It starts with a dreaded call from school.
Your child, it seems, has head lice. Pick her up, treat her. We’ll check her head again before she can return to class.
The jolt of a workday interrupted is matched only by a feeling of guilt: My child has lice?
Amy Peckinpaugh, a mother of two Aboite Elementary students and a preschooler, has never gotten that call. But she is happy with Southwest Allen County Schools’ policy to send children home.
It’s not a health issue, but I think it gives the parents more time to help clean up the head lice, and then it reduces the chances of it spreading to other students, she said.
Now some schools say that call doesn’t have to be made.
While a trip home and an overnight treatment of anti-lice lotion has been a rite of passage for generations of children, schools are rethinking their policies.
Fort Wayne Community Schools and Northwest Allen County Schools keep students in school. SACS and East Allen County Schools send them home.
FWCS changed its rules four years ago. Only in extreme cases are students sent home with a one-day excused absence, spokeswoman Krista Stockman said.
The policy change came after the American Academy of Pediatrics in 2010 provided updated guidance that says no healthy child should be excluded from or miss school because of head lice, and no-nit policies for return to school should be abandoned. The National Association of School Nurses takes the same position.
The Centers for Disease Control and Prevention cites those two groups in urging students with lice to be treated but not sent home from school.
While a nuisance, head lice aren’t known to spread disease. A fully grown louse is the size of a sesame seed. They feed on blood and attach their eggs – nits – near the base of the hair shaft. Lice can tickle as they move and cause itching if a host is allergic to their bites, the CDC says. They spread by head-to-head contact and are most common in children ages 3 to 11.
One treatment is usually enough to control head lice, said Carroll High School nurse Ann Kline. NACS’ procedure is to ask parents for permission to treat a student, she said, not to send the student home from school. A nurse then checks the student before he or she returns to class.
Lice are more frequently found in elementary schools because younger kids have more contact with one another, said Kelly Dawson, SACS head nurse.
They’re playing dress-up, or just a lot closer contact, she said. At the secondary level, they’re in their desks all day. They don’t really have that head-to-head contact ever.
SACS’ head lice policy requires students with an active infestation to be sent home for treatment and be evaluated by school staff before returning to the classroom. If more than five nits are found, the child must return home for further treatment.
Except for the nit count, EACS has a somewhat similar policy. Students are picked up by a parent, and a nurse determines whether they can be readmitted following treatment, spokeswoman Tamyra Kelly said.
Dawson, who has been in her position since November, said she is aware of the CDC recommendation, which suggests that infected students not be sent home early but be treated before they return to class. She said the district’s policy could be tweaked to be less restrictive.
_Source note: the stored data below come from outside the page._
(* ===== verification/Retry.v ===== *)
(** * Model providers: the retry policy

    [crates/providers/src/base.rs], second half: which errors are transient, how long to
    wait, the provider interface and its retry wrappers.  A provider is a state machine: a
    call takes its state and a request to its next state and an answer.  The wrappers
    return what they did as a list of events next to the answer; waiting is an event. *)

From S2P Require Import Prelude RustStr F64 Json Provider.

Local Open Scope stdpp_scope.
Local Open Scope hive_scope.

(** ** Classification of errors *)

Definition TRANSIENT_ERROR_MARKERS : list string :=
  ["429"; "rate limit"; "500"; "502"; "503"; "504"; "overloaded"; "timeout"; "timed out";
   "connection"; "server error"; "temporarily unavailable"; "速率限制"; "访问量过大"].

Definition NON_RETRYABLE_429_TEXT : list string :=
  ["insufficient_quota"; "insufficient quota"; "quota exceeded"; "quota exhausted";
   "billing hard limit"; "billing_hard_limit_reached"; "billing not active";
   "insufficient balance"; "insufficient_balance"; "credit balance too low";
   "payment required"; "out of credits"; "out of quota"; "exceeded your current quota"].

Definition RETRYABLE_429_TEXT : list string :=
  ["rate limit"; "rate_limit"; "too many requests"; "retry after"; "try again in";
   "temporarily unavailable"; "overloaded"; "concurrency limit"; "速率限制"].

Definition NON_RETRYABLE_429_TOKENS : list string :=
  ["insufficient_quota"; "quota_exceeded"; "quota_exhausted"; "billing_hard_limit_reached";
   "insufficient_balance"; "credit_balance_too_low"; "billing_not_active"; "payment_required"].

Definition RETRYABLE_429_TOKENS : list string :=
  ["rate_limit_exceeded"; "rate_limit_error"; "too_many_requests"; "request_limit_exceeded";
   "requests_limit_exceeded"; "overloaded_error"].

Definition RETRYABLE_STATUS_CODES : list Z := [408; 409; 429]%Z.
Definition TRANSIENT_ERROR_KINDS : list string := ["timeout"; "connection"].

Definition is_transient_text (content : option string) : bool :=
  match content with
  | None => false
  | Some s => existsb (contains_str (to_lowercase s)) TRANSIENT_ERROR_MARKERS
  end.

Definition normalize_token (v : option string) : option string :=
  s ← v; let t := to_lowercase (trim s) in if is_empty t then None else Some t.

Definition is_retryable_429 (r : LLMResponse) : bool :=
  let tokens := option_list (normalize_token (error_type r)) ++
                option_list (normalize_token (error_code r)) in
  let content_lower := to_lowercase (default "" (rs_content r)) in
  if existsb (λ t, bool_decide (t ∈ NON_RETRYABLE_429_TOKENS)) tokens then false
  else if existsb (contains_str content_lower) NON_RETRYABLE_429_TEXT then false
  else if existsb (λ t, bool_decide (t ∈ RETRYABLE_429_TOKENS)) tokens then true
  else if existsb (contains_str content_lower) RETRYABLE_429_TEXT then true
  else true.

Definition is_transient_response (r : LLMResponse) : bool :=
  match error_should_retry r with
  | Some flag => flag
  | None =>
      let by_kind :=
        if match error_kind r with
           | Some kind => bool_decide (to_lowercase (trim kind) ∈ TRANSIENT_ERROR_KINDS)
           | None => false
           end then true
        else is_transient_text (rs_content r) in
      match error_status_code r with
      | Some status =>
          if (status =? 429)%Z then is_retryable_429 r
          else if bool_decide (status ∈ RETRYABLE_STATUS_CODES) || (500 <=? status)%Z then true
          else by_kind
      | None => by_kind
      end
  end.

(** ** Delays *)

Definition tenth : f64 := S754_finite false 7205759403792794 (-56).

Definition to_retry_seconds (value : f64) (unit : option string) : f64 :=
  let u := to_lowercase (default "s" unit) in
  if bool_decide (u ∈ ["ms"; "milliseconds"]) then f64_max (f64_div value (f64_of_Z 1000)) tenth
  else if bool_decide (u ∈ ["m"; "min"; "minutes"]) then f64_max (f64_mul value (f64_of_Z 60)) tenth
  else f64_max value tenth.

(** Lookup of a header, by its name and then by its name in lower case. *)
Definition header_value (headers : json) (name : string) : option string :=
  match headers with
  | JObj obj =>
      match map_get name obj with
      | Some v => as_str v
      | None =>
          kv ← find_first (λ kv, String.eqb (to_lowercase kv.1) (to_lowercase name)) obj;
          as_str kv.2
      end
  | _ => None
  end.

Definition extract_retry_after_from_headers (headers : json) : option f64 :=
  match header_value headers "retry-after-ms" ≫= parse_f64 with
  | Some value =>
      if f64_gt value (S754_zero false) then Some (f64_div value (f64_of_Z 1000))
      else
        s ← header_value headers "retry-after";
        if is_empty (trim s) then None
        else seconds ← parse_f64 (trim s); Some (to_retry_seconds seconds (Some "s"))
  | None =>
      s ← header_value headers "retry-after";
      if is_empty (trim s) then None
      else seconds ← parse_f64 (trim s); Some (to_retry_seconds seconds (Some "s"))
  end.

(** The double quote of the last pattern. *)
Definition quote : string := String "034" "".

Definition RETRY_AFTER_RES : list string :=
  ["retry after\s+(\d+(?:\.\d+)?)\s*(ms|milliseconds|s|sec|secs|seconds|m|min|minutes)?";
   "try again in\s+(\d+(?:\.\d+)?)\s*(ms|milliseconds|s|sec|secs|seconds|m|min|minutes)";
   "wait\s+(\d+(?:\.\d+)?)\s*(ms|milliseconds|s|sec|secs|seconds|m|min|minutes)\s*before retry";
   "retry[_-]?after[" +:+ quote +:+ "'\s:=]+(\d+(?:\.\d+)?)"].

Section Delays.
(** [Regex::captures] of the regular-expression crate: the first two groups of the first
    match of a pattern in a text. *)
Variable captures : string → string → option (option string * option string).

Fixpoint match_patterns (idx : nat) (res : list string) (text : string) : option f64 :=
  match res with
  | [] => None
  | re :: res =>
      match captures re text with
      | Some (g1, g2) =>
          digits ← g1; value ← parse_f64 digits;
          Some (to_retry_seconds value (if idx <? 3 then g2 else Some "s"))
      | None => match_patterns (S idx) res text
      end
  end.

Definition extract_retry_after_from_text (content : option string) : option f64 :=
  s ← content; match_patterns 0 RETRY_AFTER_RES (to_lowercase s).

Definition positive (d : option f64) : option f64 :=
  v ← d; if f64_gt v (S754_zero false) then Some v else None.

Definition pick_delay (r : LLMResponse) : option f64 :=
  match positive (error_retry_after_s r) with
  | Some v => Some v
  | None =>
      match positive (rs_retry_after r) with
      | Some v => Some v
      | None => extract_retry_after_from_text (rs_content r)
      end
  end.
End Delays.

(** ** Providers *)

Inductive RetryMode := Standard | Persistent.

Definition retry_mode_from_str (s : string) : RetryMode :=
  if String.eqb s "persistent" then Persistent else Standard.

(** [LLMProvider]: the methods a backend supplies, on its state [S]. *)
Record LLMProvider (S : Type) := mkProvider {
  default_model : string;
  generation : GenerationSettings;
  chat : S → ChatRequest → S * LLMResponse;
  chat_stream : S → ChatRequest → S * LLMResponse * list Delta
}.
Arguments mkProvider {S}.
Arguments default_model {S}.
Arguments generation {S}.
Arguments chat {S}.
Arguments chat_stream {S}.

(** The default method: one delta with the whole text. *)
Definition default_chat_stream {S} (chat : S → ChatRequest → S * LLMResponse) (s : S)
    (req : ChatRequest) : S * LLMResponse * list Delta :=
  let '(s', r) := chat s req in
  (s', r, match rs_content r with
          | Some text => if is_empty text then [] else [TextDelta text]
          | None => []
          end).

(** What the wrappers do besides answering. *)
Inductive Event :=
| Called (req : ChatRequest)
| Emitted (d : Delta)
| Notified (msg : string)
| Slept (seconds : f64).

Definition PERSISTENT_MAX_DELAY : Z := 60.
Definition PERSISTENT_IDENTICAL_ERROR_LIMIT : Z := 10.
Definition RETRY_HEARTBEAT_CHUNK : Z := 30.
Definition delays : list Z := [1; 2; 4]%Z.

(** Sleeping in chunks with a notification before each; [notify] tells whether a callback
    is installed. *)
Fixpoint heartbeat (fuel : nat) (remaining : f64) (attempt : nat) (persistent notify : bool)
    : run (list Event) :=
  if f64_gt remaining (S754_zero false) then
    match fuel with
    | 0 => OutOfFuel
    | S fuel =>
        let kind := if persistent then "persistent retry" else "retry" in
        let note := "Model request failed, " +:+ kind +:+ " in " +:+
                    pretty (Z.max 1 (f64_round_as_i64 remaining)) +:+
                    "s (attempt " +:+ pretty attempt +:+ ")." in
        let chunk := f64_min remaining (f64_of_Z RETRY_HEARTBEAT_CHUNK) in
        let! rest := heartbeat fuel (f64_sub remaining chunk) attempt persistent notify in
        Returns ((if notify then [Notified note] else []) ++ Slept chunk :: rest)
    end
  else Returns [].

Definition sleep_with_heartbeat (fuel : nat) (delay : f64) (attempt : nat)
    (persistent notify : bool) : run (list Event) :=
  heartbeat fuel (f64_max delay (S754_zero false)) attempt persistent notify.

(** The variables of the loop.  [attempt] counts at least a second per step and stays far
    below its width. *)
Record RetryState := mkRetry {
  attempt : nat;
  last_error_key : option string;
  identical_count : Z
}.

Definition error_key (r : LLMResponse) : string :=
  to_lowercase (trim (default "" (rs_content r))).

Definition saturating_add_u32 (a b : Z) : Z := Z.min u32_max (a + b).

Definition note_error (st : RetryState) (r : LLMResponse) : RetryState :=
  let key := error_key r in
  if negb (is_empty key) && bool_decide (Some key = last_error_key st)
  then mkRetry (attempt st) (last_error_key st) (saturating_add_u32 (identical_count st) 1)
  else
    let last := if is_empty key then None else Some key in
    mkRetry (attempt st) last (match last with Some _ => 1 | None => 0 end).

Section Retry.
Variable captures : string → string → option (option string * option string).
Context {S : Type}.
(** One call, plain or streaming; the word that tells the two apart in messages. *)
Variable call : S → ChatRequest → S * LLMResponse * list Delta.
Variable label : string.
Variables (persistent notify : bool).

(** A call with its events. *)
Definition invoke (s : S) (req : ChatRequest) : S * LLMResponse * list Event :=
  let '(s', r, ds) := call s req in (s', r, Called req :: (Emitted <$> ds)).

Definition retry_delay (attempt : nat) (r : LLMResponse) : f64 :=
  let base := default 0%Z (delays !! Nat.min (attempt - 1) (length delays - 1)) in
  let delay := default (f64_of_Z base) (pick_delay captures r) in
  if persistent then f64_min delay (f64_of_Z PERSISTENT_MAX_DELAY) else delay.

(** [sfuel] bounds the chunks of one wait. *)
Fixpoint retry_loop (fuel sfuel : nat) (s : S) (req : ChatRequest) (st : RetryState)
    : run (S * LLMResponse * list Event) :=
  match fuel with
  | 0 => OutOfFuel
  | Datatypes.S fuel =>
      let st := mkRetry (attempt st + 1) (last_error_key st) (identical_count st) in
      let '(s, response, evs) := invoke s req in
      if negb (String.eqb (finish_reason response) "error") then Returns (s, response, evs)
      else
        let st := note_error st response in
        if negb (is_transient_response response) then
          let '(messages, found) := strip_image_content_inplace (rq_messages req) in
          if found then
            let '(s, result, evs') := invoke s (with_messages req messages) in
            Returns (s, result, evs ++ evs')
          else Returns (s, response, evs)
        else if persistent && (PERSISTENT_IDENTICAL_ERROR_LIMIT <=? identical_count st)%Z then
          let note := "Persistent retry stopped after " +:+ pretty (identical_count st) +:+
                      " identical errors." in
          Returns (s, response, evs ++ if notify then [Notified note] else [])
        else if negb persistent && (length delays <? attempt st) then
          let note := "Model " +:+ label +:+ "request failed after " +:+ pretty (attempt st) +:+
                      " retries, giving up." in
          Returns (s, response, evs ++ if notify then [Notified note] else [])
        else
          let! waited := sleep_with_heartbeat sfuel (retry_delay (attempt st) response)
                           (attempt st) persistent notify in
          let! (s, r, evs') := retry_loop fuel sfuel s req st in
          Returns (s, r, evs ++ waited ++ evs')
  end.
End Retry.

(** Defaults filled in and roles made to alternate, once, before the first call. *)
Definition prepare_request (g : GenerationSettings) (req : ChatRequest) : ChatRequest :=
  mkRequest (enforce_role_alternation (rq_messages req)) (rq_tools req) (rq_model req)
    (if (rq_max_tokens req =? 0)%Z then g_max_tokens g else rq_max_tokens req)
    (if f64_is_finite (rq_temperature req) then rq_temperature req else g_temperature g)
    (match rq_reasoning_effort req with None => g_reasoning_effort g | e => e end)
    (rq_tool_choice req).

Definition is_persistent (mode : RetryMode) : bool :=
  match mode with Persistent => true | Standard => false end.

Section Wrappers.
Variable captures : string → string → option (option string * option string).
Context {S : Type} (p : LLMProvider S).

Definition chat_with_retry (fuel sfuel : nat) (s : S) (req : ChatRequest) (mode : RetryMode)
    (notify : bool) : run (S * LLMResponse * list Event) :=
  retry_loop captures (λ s req, (chat p s req, [])) "" (is_persistent mode) notify fuel sfuel s
    (prepare_request (generation p) req) (mkRetry 0 None 0).

(** Deltas reach the listener only when one is installed. *)
Definition chat_stream_with_retry (fuel sfuel : nat) (s : S) (req : ChatRequest)
    (listening : bool) (mode : RetryMode) (notify : bool) : run (S * LLMResponse * list Event) :=
  retry_loop captures
    (λ s req, let '(s', r, ds) := chat_stream p s req in (s', r, if listening then ds else []))
    "stream " (is_persistent mode) notify fuel sfuel s (prepare_request (generation p) req)
    (mkRetry 0 None 0).
End Wrappers.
I would like to see it changed, she said. I think it’s definitely something that wouldn’t hurt.
Dawson said she has not heard of a head lice case since she started her job five months ago.
In the past four years, FWCS, with more than 30,000 students, has averaged about 260 lice cases a year, or less than 1 percent of students. That’s in line with national estimates, said Mary Hess, FWCS head of health services.
Really, since they made a change in the policy four years ago, we’ve seen no increase in the number of cases, which I think is what people worry about the most, Hess said. Oh, if you’re not sending them home, then it’s going to go rampant, and there’s going to be all kinds of problems with an outbreak.’
And really, we have no evidence of that at all.
The number of FWCS head lice cases has gone down since the new policy took effect. Hess isn’t sure why.
People used to freak out about it more, she said, and when the policy was stricter, the district had to train non-medical staff to police the problem when a nurse wasn’t in a building. That might have led to more misdiagnoses, Hess said.
When lice are found, the school staff tries to educate the parents, give them supplies if they have a financial need and follow up with kids to make sure the situation is under control, Hess said.
All of those techniques have served us well, and I think that’s part of the reason we’re not seeing lots of problems, she said.
Rebekah Hubley has four children enrolled in FWCS. She says she understands the reasoning behind the policy change, but she doesn’t agree with it. None of her kids has had head lice.
To me it’s preventable, she said. No, it’s not going to hurt them. They’re not going to the hospital. It’s a nuisance.
While Peckinpaugh, the SACS parent, sees no need to change policy, she said it might be that head lice have not posed much of a problem in the district.
I suppose if my kid had head lice and was sent home, I’d think differently about it, she said. Head lice just doesn’t seem as common as it was when I was a kid. I can’t even think of anybody whose kid has had head lice, honestly.